A framework for building hypercubes using MapReduce

doi:10.1016/j.cpc.2014.02.010

Computer Physics Communications

Volume 185, Issue 5, May 2014, Pages 1429-1438

https://doi.org/10.1016/j.cpc.2014.02.010 Get rights and content

Abstract

The European Space Agency’s Gaia mission will create the largest and most precise three dimensional chart of our galaxy (the Milky Way), by providing unprecedented position, parallax, proper motion, and radial velocity measurements for about one billion stars. The resulting catalog will be made available to the scientific community and will be analyzed in many different ways, including the production of a variety of statistics. The latter will often entail the generation of multidimensional histograms and hypercubes as part of the precomputed statistics for each data release, or for scientific analysis involving either the final data products or the raw data coming from the satellite instruments.

In this paper we present and analyze a generic framework that allows the hypercube generation to be easily done within a MapReduce infrastructure, providing all the advantages of the new Big Data analysis paradigm but without dealing with any specific interface to the lower level distributed system implementation (Hadoop). Furthermore, we show how executing the framework for different data storage model configurations (i.e. row or column oriented) and compression techniques can considerably improve the response time of this type of workload for the currently available simulated data of the mission.

In addition, we put forward the advantages and shortcomings of the deployment of the framework on a public cloud provider, benchmark against other popular solutions available (that are not always the best for such ad-hoc applications), and describe some user experiences with the framework, which was employed for a number of dedicated astronomical data analysis techniques workshops.

Introduction

Computer processing capabilities have been growing at a fast pace following Moore’s law, i.e. roughly doubling every two years during the last decades. Furthermore, the amount of data managed has been also growing at the same time as disk storage becomes cheaper. Companies like Google, Facebook, Twitter, LinkedIn, etc. nowadays deal with larger and larger data sets which need to be queried on-line by users and also have to answer business related questions for the decision making process. As instrumentation and sensors are basically made of the same technology as computing hardware, this has happened as well in science as we can discern in projects like the human genome, meteorology information and also in astronomical missions and telescopes like Gaia [1], Euclid [2], the Large Synoptic Survey Telescope–LSST [3] or the Square Kilometer Array–SKA [4], which will produce data sets ranging from a petabyte for the entire mission in the case of Gaia to 10 petabytes of reduced data per day in the SKA.
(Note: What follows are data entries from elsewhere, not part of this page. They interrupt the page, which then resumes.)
(* ===== verification/Conditions.v ===== *)
(** * Conditions: the data every controller reports through

    Models the condition record of [api/common/types.go] and the constants of
    [internal/controller/status/status.go]. The condition manager itself belongs
    to the framework module the repository imports, so controllers only ever
    issue writes to it: a write is a [Condition] ([SetCondition]) or a
    [mark] ([Mark], [MarkTrue], [MarkFalse] with their options). *)

From S2P Require Import Prelude.

(** [common.ConditionSeverity]: unset, the two labels the code names, or the label
    a module CR reported. *)
Inductive severity :=
| SeverityUnset
| SeverityError
| SeverityInfo
| SeverityLabel (s : string).

#[export] Instance severity_eq_dec : EqDecision severity.
Proof. solve_decision. Defined.

(** [common.Condition]; the status is the string the API carries. *)
Record Condition := MkCondition {
  c_type : string;
  c_status : string;
  c_reason : string;
  c_message : string;
  c_severity : severity;
  c_observedGeneration : Z;
  c_lastTransitionTime : Z;
}.

#[export] Instance Condition_eq_dec : EqDecision Condition.
Proof. solve_decision. Defined.

(** A condition literal that leaves severity, generation and time at zero. *)
Definition condition (ty st reason msg : string) : Condition :=
  MkCondition ty st reason msg SeverityUnset 0 0.

(** A condition literal with [Severity] set. *)
Definition condition_sev (ty st reason msg : string) (sev : severity) : Condition :=
  MkCondition ty st reason msg sev 0 0.

(** [metav1.ConditionTrue], [ConditionFalse], [ConditionUnknown]. *)
Definition ConditionTrue : string := "True".
Definition ConditionFalse : string := "False".
Definition ConditionUnknown : string := "Unknown".

(** [conditions.Manager.Mark...] with the options the code passes. *)
Record mark := MkMark {
  m_type : string;
  m_status : string;
  m_reason : option string;
  m_message : option string;
  m_severity : option severity;
  m_observedGeneration : option Z;
}.

#[export] Instance mark_eq_dec : EqDecision mark.
Proof. solve_decision. Defined.

(** ** Condition types *)

Definition ConditionTypeDegraded : string := "Degraded".
Definition ConditionTypeReady : string := "Ready".
Definition ConditionDependenciesAvailable : string := "DependenciesAvailable".
Definition ConditionTypeComponentsReady : string := "ComponentsReady".
Definition ConditionTypeProvisioningProgress : string := "ProvisioningProgress".
Definition ConditionTypeModulesReady : string := "ModulesReady".

(** ** Reasons and messages *)

Definition RemovedReason : string := "Removed".
Definition NoManagedComponentsReason : string := "NoManagedComponents".
Definition NoManagedModulesReason : string := "NoManagedModules".
Definition NotReadyReason : string := "NotReady".
Definition DeletingReason : string := "Deleting".
Definition DeletingMessage : string := "Component CR is being deleted".
Definition ProvisioningFailedReason : string := "ProvisioningFailed".
Definition UninstallInProgressReason : string := "UninstallInProgress".
Definition UninstallInProgressMessage : string := "Operator uninstall is in progress".
Definition AwaitingReadinessReason : string := "AwaitingReadiness".
Definition DAGResolutionFailedReason : string := "DAGResolutionFailed".
Definition RunlevelTimeoutExceededReason : string := "RunlevelTimeoutExceeded".
Definition AdminAckRequiredReason : string := "AdminAckRequired".
Definition ReadySuffix : string := "Ready".

(** [common.PlatformReleaseName]. *)
Definition PlatformReleaseName : string := "platform".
Furthermore, raw data (re-)analysis is becoming an asset for scientific research as it opens up new possibilities to scientists that may lead to more accurate results, enlarging the scientific return of every mission. In order to cope with the large amount of data, the approach to take has to be different from the traditional one in which the data is requested and afterwards analyzed (even remotely). One option is to move to Cloud environments where one can upload the data analysis work flows so that they run in a low-latency environment and can access every single bit of information.
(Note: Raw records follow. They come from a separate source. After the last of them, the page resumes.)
Example waits_for_kserve :
  run_walk ∅ ["operator"; "dashboard"] StuckTracker.New =
  (Walk.WalkRet (9 * Minute), [["operator"]; ["dashboard"; "kserve"]],
   Some (EvCond (condition ConditionTypeProvisioningProgress ConditionFalse AwaitingReadinessReason
     "Waiting up to 10 minutes on kserve"))).
Proof. by vm_compute. Qed.

(** Stuck since before the walk: the runlevel gives up and its entries count as passed. *)
Example times_out :
  run_walk {[20%Z := MkPolicy Minute; 30%Z := MkPolicy Hour]} ["dashboard"; "kserve"]
    (StuckTracker.Mk {[("default", 20%Z) := (- Minute)%Z]}) =
  (Walk.WalkRet 0, [["operator"]; ["dashboard"; "kserve"]; ["extra"]],
   Some (EvProcess [MkNode "extra" KindModule (RL 30) true] None)).
Proof. by vm_compute. Qed.

(** A zero timeout means to block forever; the requeue that is asked for is negative. *)
Example zero_timeout_requeue :
  run_walk {[20%Z := MkPolicy 0]} [] StuckTracker.New =
  (Walk.WalkRet (- Minute), [["operator"]],
   Some (EvCond (condition ConditionTypeProvisioningProgress ConditionFalse AwaitingReadinessReason
     "Waiting up to indefinitely on operator"))).
Proof. by vm_compute. Qed.
End WalkRuns.
(* ===== verification/ModuleRegistry.v ===== *)
(** * ModuleRegistry: module and component registries and their readiness checkers

    - Module [ModuleRegistry] models [internal/controller/modules/registry.go], Module
      [ComponentRegistry] models [internal/controller/components/registry/registry.go].
      Both also invalidate the cache of the unified registry, which is therefore part of
      their state-changing methods. Iterations take a callback program, so that what the
      callbacks call is visible.
    - [module_IsReady] and [component_IsReady] model the two [readiness.go].

    [multierror] (hashicorp) is the parameter [multierror_error]; [nil] errors are not
    appended and an empty accumulator is [nil]. *)

From S2P Require Import Prelude Effects Conditions Dag Provision Gates Unstructured Namespaces ModuleBase.

(** The interface value of a module; the optional interfaces it may implement are options
    of what they return. Its effectful methods are events, by the module's name. *)
Record ModuleHandler (DSCT : Type) := MkHandler {
  h_GetName : string;
  h_IsEnabled : PlatformModules → bool;
  h_GetGVK : GroupVersionKind;
  h_GetOperatorManifests : option PlatformContext → OperatorManifests;
  h_PopulatePlatformModule : PlatformModules → DSCT → PlatformModules;
  h_GetRelatedImages : list string;
  h_ReadyConditionTyper : option string;
  h_ContainerNamer : option string;
  h_ControllerImager : option string;
  h_InitContainerNamer : option string;
  h_DeploymentNamer : option string;
  h_SubmoduleConditionProvider : option (list (SubmoduleCondition DSCT));
  h_ExtraEnvProvider : option (option (gmap string string));
  h_LegacyWriter : bool;
}.
Arguments MkHandler {DSCT} _ _ _ _ _ _ _ _ _ _ _ _ _ _.
Arguments h_GetName {DSCT} _.
Arguments h_IsEnabled {DSCT} _ _.
Arguments h_GetGVK {DSCT} _.
Arguments h_GetOperatorManifests {DSCT} _ _.
Arguments h_PopulatePlatformModule {DSCT} _ _ _.
Arguments h_GetRelatedImages {DSCT} _.
Arguments h_ReadyConditionTyper {DSCT} _.
Arguments h_ContainerNamer {DSCT} _.
Arguments h_ControllerImager {DSCT} _.
Arguments h_InitContainerNamer {DSCT} _.
Arguments h_DeploymentNamer {DSCT} _.
Arguments h_SubmoduleConditionProvider {DSCT} _.
Arguments h_ExtraEnvProvider {DSCT} _.
Arguments h_LegacyWriter {DSCT} _.
(* ===== verification/ModuleActions.v ===== *)
(** * ModuleActions: the actions of the platform controller

    Models [internal/controller/modules/modules_controller_actions.go] (and the
    env-injection data of [pkg/controller/types/types.go] they fill): the gate check, the
    derivation of the Platform CR's modules, two-phase cleanup, the finalizer, provisioning
    over the gated walk, and the evaluation and reporting of module status.

    The reconciliation request is split into what the actions read
    ([ReconciliationRequest]) and what they append to ([outputs]). [DSCT] stands for
    [*DSCContext], whose spec only callbacks read; the status part that the actions write,
    [dsc.Status.Components], is threaded explicitly. *)

From S2P Require Import Prelude Effects Conditions Dag Provision Gates Unstructured Namespaces ModuleBase ModuleRegistry.

(** ** Data *)

Record ModuleImages := MkImages {
  DeploymentName : string;
  ContainerName : string;
  ControllerImage : string;
  InitContainerName : string;
  Images : list string;
  ExtraEnv : option (gmap string string);
}.

Record ModuleEnvInjection := MkInjection {
  PerModuleImages : list ModuleImages;
  i_ApplicationsNamespace : string;
  i_MonitoringNamespace : string;
  i_PlatformType : string;
}.

(** The reconcile instance, by its dynamic type. *)
Inductive Instance (DSCT : Type) :=
| InstPlatform (modules : PlatformModules)
| InstDSC (dsc : DSCT)
| InstOther (type_name : string).
Arguments InstPlatform {DSCT} modules.
Arguments InstDSC {DSCT} dsc.
Arguments InstOther {DSCT} type_name.

(** [%T]. *)
Definition instance_type {DSCT} (i : Instance DSCT) : string :=
  match i with
  | InstPlatform _ => "*v1alpha2.Platform"
  | InstDSC _ => "*v3.DataScienceCluster"
  | InstOther t => t
  end.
Quite a lot of research has been going on to address these challenges and new computing paradigms have lately appeared such as NoSQL databases, that relax transaction constraints, or other Massively Parallel Processing (MPP) techniques such as MapReduce [5]. This new architecture emphasizes the scalability and availability of the system over the structure of the information and the savings in storage hardware this may produce. In this way the scale-up of problems is kept reasonably close to the theoretical linear case, allowing us to tackle more complex problems by investing more money in hardware instead of making new software developments which are always far more expensive. An interesting feature of this new type of data management system (MapReduce) is that it does not impose a declarative language (i.e. SQL), but it allows users to plug in their algorithms no matter the programming language they are written in and let them run and visit every single record of the data set (always brute force in MapReduce, although this may be worked around if needed by grouping the input data in different paths using certain constraints). This may also be accomplished to some extent in traditional SQL databases through User Defined Functions (UDFs) although code porting is always an issue as it depends a lot on the peculiarities of the database and debugging is not straightforward [6]. However, scientists and many application developers are more experienced at, or may feel more comfortable with, embedding their algorithms in a piece of software (i.e. a framework) that sits on top of the distributed system, while not caring much about what is going on behind the scenes or about the details of the underlying system.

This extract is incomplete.